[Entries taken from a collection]
▽
(* ===== verification/Prelude.v ===== *)
(** * A verified model of the kernel memory and object core of the emulator, and of its small machines

    The repository is an emulator of a game console: it reimplements the console's kernel, its
    services and its GPU on a host.  This development models the part of the reimplemented kernel
    that decides which memory and which kernel objects a program has, the queue the scheduler picks
    threads from, the machine that runs cheat programs, and the macro processor of the GPU.  All paths below are under src/src/.

    ** How the parts interact

    When the kernel starts, KernelBoot.v derives the map of the memory (KMemoryLayout.v, trees of regions of
    KMemoryRegion.v with the types of KMemoryRegionType.v), places the slab heaps of the kernel objects in it
    (InitSlabSetup.v), and hands the pool regions to the memory manager (KMemoryManagerInit.v).

    Physical pages come from the buddy heap (KPageHeap.v, counted in KPageHeapUsage.v), whose levels each keep a
    hierarchical bitmap of free blocks (KPageBitmap.v), searched with a random generator (TinyMT.v).  The memory
    manager (KMemoryManager.v) owns several such heaps, counts the references to each page and collects
    what it hands out in page groups.  The kernel's
    own objects come from slabs (KSlabHeap.v), which take their pages from a second user of the
    bitmap, the dynamic page manager.  The map of an address space (KMemoryBlockManager.v) is a
    sequence of blocks (KMemoryBlock.v), and takes new blocks from such a slab (KMemoryBlockSlab.v
    joins the two).  Handles name reference-counted objects (KHandleTable.v over KAutoObject.v);
    amounts of memory, threads and the like are accounted by resource limits (KResourceLimit.v).
    The capability words of a program decide what its process may do (KCapabilities.v).  A new process gets an
    address space with its regions at random places (KPageTableSpace.v).  To change it, the kernel checks the state of
    the range and counts the blocks the change needs (KPageTableCheck.v), enters the pages in the page table of the
    host (HostPageTable.v), opens or closes the references of the physical pages, and updates the map of
    the address space (KPageTable.v joins the three).  Memory that is lent to another process, used for transfer or
    reprotected is locked, reprotected or marked on the same way (KPageTableLock.v),
    and the heap of a process grows and shrinks, on the account of its resource limit (KPageTableHeap.v).
    The scheduler keeps runnable threads in KPriorityQueue.v.  The cheat engine (CheatEngine.v)
    parses cheat files, loads them into the cheat machine (DmntCheatVm.v) and runs it on each frame.  Programs for the
    GPU come with macros, which are interpreted (MacroInterpreter.v) or compiled to machine code (MacroJit.v).

    ** Files and sources

    - Prelude.v (this file): C++ integers, the outcome of a run, arrays, bits, tactics.
    - Common.v: common/alignment.h, bit_util.h, div_ceil.h, overflow.h.
    - TinyMT.v: common/tiny_mt.h.
    - KPageBitmap.v: core/hle/kernel/k_page_bitmap.h.
    - KPageHeap.v: core/hle/kernel/k_page_heap.h and .cpp.
    - KPageHeapUsage.v: the counts of free pages of the same class.
    - BitField.v: common/bit_field.h and the result codes of core/hle/result.h, svc_results.h.
    - KResourceLimit.v: k_resource_limit.h and .cpp, k_scoped_resource_reservation.h.
    - KAutoObject.v: k_class_token.h, k_auto_object.h and .cpp.
    - KHandleTable.v: k_handle_table.h and .cpp.
    - KMemoryBlock.v: k_memory_block.h and the memory enumerations of svc_types.h.
    - KMemoryBlockManager.v: k_memory_block_manager.h and .cpp, with the searches of common/tree.h.
    - KSlabHeap.v: k_slab_heap.h, k_dynamic_page_manager.h, k_dynamic_slab_heap.h,
      k_dynamic_resource_manager.h, k_page_table_slab_heap.h.
    - KMemoryBlockSlab.v: the slab of KSlabHeap.v as the block source of KMemoryBlockManager.v.
    - KMemoryManager.v: k_memory_manager.h and .cpp, k_page_group.h and .cpp.
    - KMemoryRegionType.v: k_memory_region_type.h and the device types of the board.
    - KMemoryRegion.v: k_memory_region.h and the region trees of k_memory_layout.cpp.
    - KMemoryLayout.v: k_memory_layout.h and .cpp.
    - InitSlabSetup.v: init/init_slab_setup.h and .cpp.
    - KernelBoot.v: DeriveInitialMemoryLayout of kernel.cpp, board/nintendo/nx/k_memory_layout.cpp, and the sizes of
      board/nintendo/nx/k_system_control.cpp.
    - KMemoryManagerInit.v: KMemoryManager::Initialize and InitializeMemoryLayout of kernel.cpp.
    - KCapabilities.v: k_capabilities.h and .cpp, with core/hardware_properties.h and svc_version.h.
    - KPageTableSpace.v: k_address_space_info.h and .cpp; of k_page_table_base.h and .cpp the regions of an address
      space: InitializeForKernel, InitializeForProcess, GetRegionAddress, GetRegionSize, CanContain.
    - KPageTableCheck.v: of the same class the checks of memory states, the queries, and the search for free areas.
    - HostPageTable.v: common/page_table.h and .cpp, the mapping of regions in core/memory.cpp, and the page groups of a
      range in k_page_table_base.cpp (MakePageGroup, IsValidPageGroup).
    - KPageTable.v: Operate, AllocateAndMapPagesImpl, MapPageGroupImpl, MapPages and UnmapPages of k_page_table_base.cpp.
    - KPageTableLock.v: LockMemoryAndOpen, UnlockMemory and the operations built on them, SetMemoryPermission,
      SetProcessMemoryPermission, SetMemoryAttribute, MapPageGroup, UnmapPageGroup and MakeAndOpenPageGroup of the same file.
    - KPageTableHeap.v: SetHeapSize and SetMaxHeapSize of the same file.
    - KPriorityQueue.v: k_priority_queue.h, k_affinity_mask.h.
    - DmntCheatVm.v: core/memory/dmnt_cheat_vm.h and .cpp, dmnt_cheat_types.h.
    - CheatEngine.v: core/memory/cheat_engine.h and .cpp.
    - MacroInterpreter.v: the opcodes of video_core/macro.h and MacroInterpreterImpl of macro.cpp.
    - MacroJit.v: of MacroJITx64Impl of macro.cpp the code generated for instructions that are not branches.

    A class of the source is a record with its member variables, a method is a function of the
    record that answers the new record; definitions keep the names of the source, inside a Module or
    with a prefix where two classes share one.

    ** The semantics of a run

    A method is a function into [outcome]: [Undef] is undefined behaviour of the C++ code (a read or
    write outside an array, a shift by the width of the type, a null pointer, a call of
    UNREACHABLE) or a run longer than the fuel of a loop, and [Done ok a] is a run that ends with [a],
    where [ok] says whether every ASSERT on the way held.  A theorem that says a method answers
    [Done true] therefore says that it terminates, that it is free of undefined behaviour and that all its
    assertions hold.  Integers are [Z]; every operation that can wrap is followed by [u8] to [u64] or
    [s32], [s64], and signed overflow is [Undef].

    ** Fuel

    Loops that are not structural take fuel computed from the data they work on: the depth of a
    bitmap, the length of the table, the words a skip can still read, the objects a slab still lacks,
    the characters of a text.  The theorems show [Done true], so the fuel is enough.  Only the
    main loop of the cheat machine, which a cheat can keep running for ever, takes its fuel as an
    argument and answers [None] when it is used up, and so does the main loop of the macro interpreter; the termination
    theorems are about programs without backward jumps.  The step of the macro interpreter calls itself for the
    instruction in a delay slot; a depth of two is enough when no delay slot holds a branch.

    ** What the theorems show

    - Page heap and bitmap: freeing and allocating change the set of available pages by exactly the
      pages concerned, at any mix of block sizes; an allocation fails only when nothing fits; the
      management area is large enough; the bitmap refines a set of free blocks at every depth.
    - Slabs: objects in use never overlap, an allocation leaves the memory of all others alone, slabs
      that share pages do not disturb each other, and a slab refines a counter of free objects.
    - Memory manager: references to pages are counted exactly, a page becomes available when its last
      reference is closed and not before, a group allocation takes exactly the pages asked for or
      gives everything back, and closing the group restores the memory.
    - Memory layout: inserting into a region tree overrides exactly its range, random places are aligned and can be
      inserted, the tests for typed addresses are exact, the linear translations are inverse to each other, the
      mask test on region types decides derivation, and the slab heaps fit their region for every outcome
      of the random numbers, on memory of their own.
    - Boot: in every memory mode the memory manager starts well-formed, with exactly the pages of the pool regions,
      for the given random words of the layout; from any tree of pool regions it is initialised so.
    - Capabilities: initialising refines the meaning of the decoded descriptors, the first bad descriptor decides
      the error, encoding is inverted by decoding, and no list of words exceeds what a process may have.
    - Address spaces: for every outcome of the random numbers the regions of a new process are aligned and inside the
      address space, and those that are placed at random are disjoint from each other and from the code; the containment test is exact; a free area that is
      found lies in its region, and in free memory with its guard pages; the check of a range decides uniformity and counts the
      blocks an update needs.
    - Page tables: a page group lists exactly the runs of physical pages behind a range and is recognised again;
      mapping gives a range fresh pages with one reference each, unmapping takes them back, both together restore
      everything, and a failure leaves the address space, the mapping and the references as they were.  Two defects of the code
      are part of these statements: a page that gets the physical page of its own address is shown as not mapped, and unmapping does not
      look at whether the group of the pages to close could be made; in both cases, and only then, unmapping loses pages.  Locking opens one
      more reference of exactly the pages behind a range and is undone by unlocking; locked memory is neither unmapped nor
      reprotected nor locked again; a page group is mapped in order.  Setting the size of the heap gives or frees exactly the
      pages of the difference and accounts for them on the resource limit, and is undone by setting the old size.
    - Memory blocks: flags and counters agree along every sequence of operations; updates of an
      address space change exactly the pages of their range and leave a gapless, merged map.
    - Handles and objects: the table refines a map from handles to objects, stale handles stay
      invalid, a destroyed object is never revived, class tokens decide derivation.
    - Resource limits: every interleaving of threads that release what they have reserved keeps the accounts, and no waiting thread whose
      request has become grantable is left unsignalled as long as no limit is raised.
    - Scheduler queue: the linked entries implement one sequence per core and priority.
    - Cheats: the documented format is decoded, up to the register of a loop, skipping respects nesting, a step stays inside the
      arrays, straight programs terminate, loading respects the size of the program memory, parsing
      inverts printing, and after every round of a frame, also of a cheat that never ends, all writes have started in the four regions of the process.
    - Macros: the interpreter has exactly the runs of the machine its delay slots are meant to be, forward programs end within one
      round per instruction,
      registers stay in range, carries chain to 64 bits, sends call consecutive methods; compiled instructions
      do what interpreted ones do, but for six cases that are proved to differ.

    Where a component talks to another one, the theorems of the client are proved against a class:
    [EntropySource] (the generator behind the bitmap), [FreeBitmap] (the bitmap behind the heap),
    [BlockSlab] (the slab behind the address space), [BlockInfoSource] (the slab behind page groups), [SlabObject] (the type of the objects of a slab),
    [ObjectLayout] (the sizes of the kernel objects behind the slab setup), [PageTable] (the page table behind the capabilities),
    [FastMemory] (the memory mapping of the host behind the page table),
    [Callbacks] and [EmulatedSystem] (the emulator behind the cheats),
    [Maxwell3D] and [Maxwell3DRegs] (the 3D engine behind the macros); the instances are given by the
    files above, or, for code outside this development, by a concrete example.

    ** Not modelled

    Of the page tables the alias mappings, physical memory, devices and message transfer, which need the
    other tables and the threads of a process, and the contents of the pages; of the macros the generated code of branches, whose labels are objects of the
    assembler library, the cache of compiled macros, which points into the uploaded code, and the replacements of known macros,
    which are calls to the renderers.  Threads and their synchronisation objects run on fibers of the host; sessions, system calls
    and services are built on them.  The CPU recompiler, the rest of the GPU, audio, file systems and the front ends are programs
    of their own or input and output.

    Locks are taken
    and released inside one method, so that a method is one step, except for the resource limit, whose
    waiting is modelled as a step relation.  Logging has no effect on the state and is left out.  The
    red-black trees of common/tree.h are their in-order sequences.  The assembler library emits the instruction each of its
    functions is named after, and the instructions have the effects of the processor manual on the registers and flags that are read. *)

(** ** Machine integers, outcomes, arrays and shared lemmas *)

From Stdlib Require Export ZArith Lia Bool.
From stdpp Require Export base tactics numbers list option.
#[global] Open Scope Z_scope.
△
### Exercise
What lines in the entries contain "which"? Report each one by copying it.

### Task output
    that decides which memory and which kernel objects a program has, the queue the scheduler picks
    own objects come from slabs (KSlabHeap.v), which take their pages from a second user of the
    GPU come with macros, which are interpreted (MacroInterpreter.v) or compiled to machine code (MacroJit.v).
    main loop of the cheat machine, which a cheat can keep running for ever, takes its fuel as an
    Of the page tables the alias mappings, physical memory, devices and message transfer, which need the
    assembler library, the cache of compiled macros, which points into the uploaded code, and the replacements of known macros,
    which are calls to the renderers.  Threads and their synchronisation objects run on fibers of the host; sessions, system calls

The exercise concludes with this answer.